(Records from a data collection)
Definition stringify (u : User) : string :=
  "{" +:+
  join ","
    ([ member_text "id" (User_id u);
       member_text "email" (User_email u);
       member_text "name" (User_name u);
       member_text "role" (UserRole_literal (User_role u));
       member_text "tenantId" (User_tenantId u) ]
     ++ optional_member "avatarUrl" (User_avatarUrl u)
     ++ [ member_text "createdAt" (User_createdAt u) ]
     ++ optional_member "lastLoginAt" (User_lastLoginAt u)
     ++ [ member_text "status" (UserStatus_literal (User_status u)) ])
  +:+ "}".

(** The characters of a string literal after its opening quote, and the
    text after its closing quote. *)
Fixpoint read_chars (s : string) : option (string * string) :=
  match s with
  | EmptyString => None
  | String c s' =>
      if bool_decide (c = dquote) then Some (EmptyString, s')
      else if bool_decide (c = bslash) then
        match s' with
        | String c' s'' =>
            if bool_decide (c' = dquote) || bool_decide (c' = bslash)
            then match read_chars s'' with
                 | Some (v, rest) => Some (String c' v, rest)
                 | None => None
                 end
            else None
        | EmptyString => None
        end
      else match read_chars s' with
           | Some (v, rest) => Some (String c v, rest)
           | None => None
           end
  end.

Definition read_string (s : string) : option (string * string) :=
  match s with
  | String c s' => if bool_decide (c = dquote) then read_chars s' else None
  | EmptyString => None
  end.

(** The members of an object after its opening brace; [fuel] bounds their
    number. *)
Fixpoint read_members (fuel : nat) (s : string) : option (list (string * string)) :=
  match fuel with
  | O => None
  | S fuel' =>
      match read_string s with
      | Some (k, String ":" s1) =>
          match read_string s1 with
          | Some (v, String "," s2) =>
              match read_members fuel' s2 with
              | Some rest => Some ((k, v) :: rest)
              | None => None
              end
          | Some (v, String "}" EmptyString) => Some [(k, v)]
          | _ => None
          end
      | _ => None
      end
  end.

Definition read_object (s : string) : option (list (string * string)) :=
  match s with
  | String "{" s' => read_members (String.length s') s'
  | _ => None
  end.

==

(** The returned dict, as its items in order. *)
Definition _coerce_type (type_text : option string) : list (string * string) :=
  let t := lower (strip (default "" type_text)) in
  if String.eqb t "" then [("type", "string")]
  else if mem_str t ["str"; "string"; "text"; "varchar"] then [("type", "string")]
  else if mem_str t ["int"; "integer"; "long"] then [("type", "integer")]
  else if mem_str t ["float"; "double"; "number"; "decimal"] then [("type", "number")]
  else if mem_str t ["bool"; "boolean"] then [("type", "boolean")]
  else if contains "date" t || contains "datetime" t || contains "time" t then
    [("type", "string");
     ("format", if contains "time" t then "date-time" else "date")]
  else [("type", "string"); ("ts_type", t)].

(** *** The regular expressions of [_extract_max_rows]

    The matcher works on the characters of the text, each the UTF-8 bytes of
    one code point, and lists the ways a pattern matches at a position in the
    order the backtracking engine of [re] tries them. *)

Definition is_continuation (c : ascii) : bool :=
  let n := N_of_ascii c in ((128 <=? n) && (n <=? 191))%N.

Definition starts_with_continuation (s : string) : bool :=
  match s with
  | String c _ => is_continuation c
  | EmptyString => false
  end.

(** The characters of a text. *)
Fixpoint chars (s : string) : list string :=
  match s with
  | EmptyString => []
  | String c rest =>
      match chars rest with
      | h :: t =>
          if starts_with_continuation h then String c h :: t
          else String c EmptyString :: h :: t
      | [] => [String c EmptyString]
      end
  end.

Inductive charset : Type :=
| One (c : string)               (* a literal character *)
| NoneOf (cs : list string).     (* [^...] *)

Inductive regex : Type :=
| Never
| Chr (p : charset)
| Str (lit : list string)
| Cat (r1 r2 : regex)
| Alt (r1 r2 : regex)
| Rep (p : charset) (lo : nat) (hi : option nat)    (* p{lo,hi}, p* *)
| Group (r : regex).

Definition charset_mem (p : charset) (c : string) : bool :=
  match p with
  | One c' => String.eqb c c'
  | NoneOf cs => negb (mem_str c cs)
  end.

--

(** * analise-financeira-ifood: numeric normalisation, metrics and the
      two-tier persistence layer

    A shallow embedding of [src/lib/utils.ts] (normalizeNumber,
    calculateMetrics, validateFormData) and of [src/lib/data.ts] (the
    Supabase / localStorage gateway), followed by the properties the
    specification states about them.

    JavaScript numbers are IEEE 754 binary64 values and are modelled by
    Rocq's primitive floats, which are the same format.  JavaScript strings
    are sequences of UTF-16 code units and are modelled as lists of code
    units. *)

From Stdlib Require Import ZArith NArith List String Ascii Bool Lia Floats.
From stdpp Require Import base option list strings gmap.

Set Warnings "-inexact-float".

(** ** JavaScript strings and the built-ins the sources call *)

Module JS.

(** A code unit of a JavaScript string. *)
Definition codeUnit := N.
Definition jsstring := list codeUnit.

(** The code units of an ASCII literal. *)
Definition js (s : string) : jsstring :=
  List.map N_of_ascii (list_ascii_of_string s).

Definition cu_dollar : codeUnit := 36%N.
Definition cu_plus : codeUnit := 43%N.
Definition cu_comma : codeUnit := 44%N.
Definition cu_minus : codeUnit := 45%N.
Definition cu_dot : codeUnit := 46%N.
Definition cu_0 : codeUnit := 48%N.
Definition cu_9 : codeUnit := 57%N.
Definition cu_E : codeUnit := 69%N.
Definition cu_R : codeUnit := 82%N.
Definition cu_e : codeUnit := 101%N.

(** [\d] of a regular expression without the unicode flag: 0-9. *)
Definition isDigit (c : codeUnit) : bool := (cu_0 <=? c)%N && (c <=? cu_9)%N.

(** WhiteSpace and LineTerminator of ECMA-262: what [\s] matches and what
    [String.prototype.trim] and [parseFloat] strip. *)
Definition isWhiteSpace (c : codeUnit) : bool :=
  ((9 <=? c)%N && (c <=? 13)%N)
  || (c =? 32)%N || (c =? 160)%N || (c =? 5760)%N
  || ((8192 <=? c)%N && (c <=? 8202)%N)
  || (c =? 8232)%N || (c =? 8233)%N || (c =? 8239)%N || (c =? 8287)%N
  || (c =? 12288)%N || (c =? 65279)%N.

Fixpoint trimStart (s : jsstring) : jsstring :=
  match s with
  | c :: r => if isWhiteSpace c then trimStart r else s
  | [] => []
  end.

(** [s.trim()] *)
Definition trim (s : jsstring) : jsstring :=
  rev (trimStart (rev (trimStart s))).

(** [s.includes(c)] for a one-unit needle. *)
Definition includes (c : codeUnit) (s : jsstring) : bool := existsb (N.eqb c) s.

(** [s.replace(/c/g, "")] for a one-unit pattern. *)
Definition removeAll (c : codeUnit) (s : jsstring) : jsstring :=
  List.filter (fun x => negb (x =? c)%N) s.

PROMPT => Return each line from the records that includes the word "isWhiteSpace".

ANSWER TO THIS EXERCISE =>
Definition isWhiteSpace (c : codeUnit) : bool :=
  | c :: r => if isWhiteSpace c then trimStart r else s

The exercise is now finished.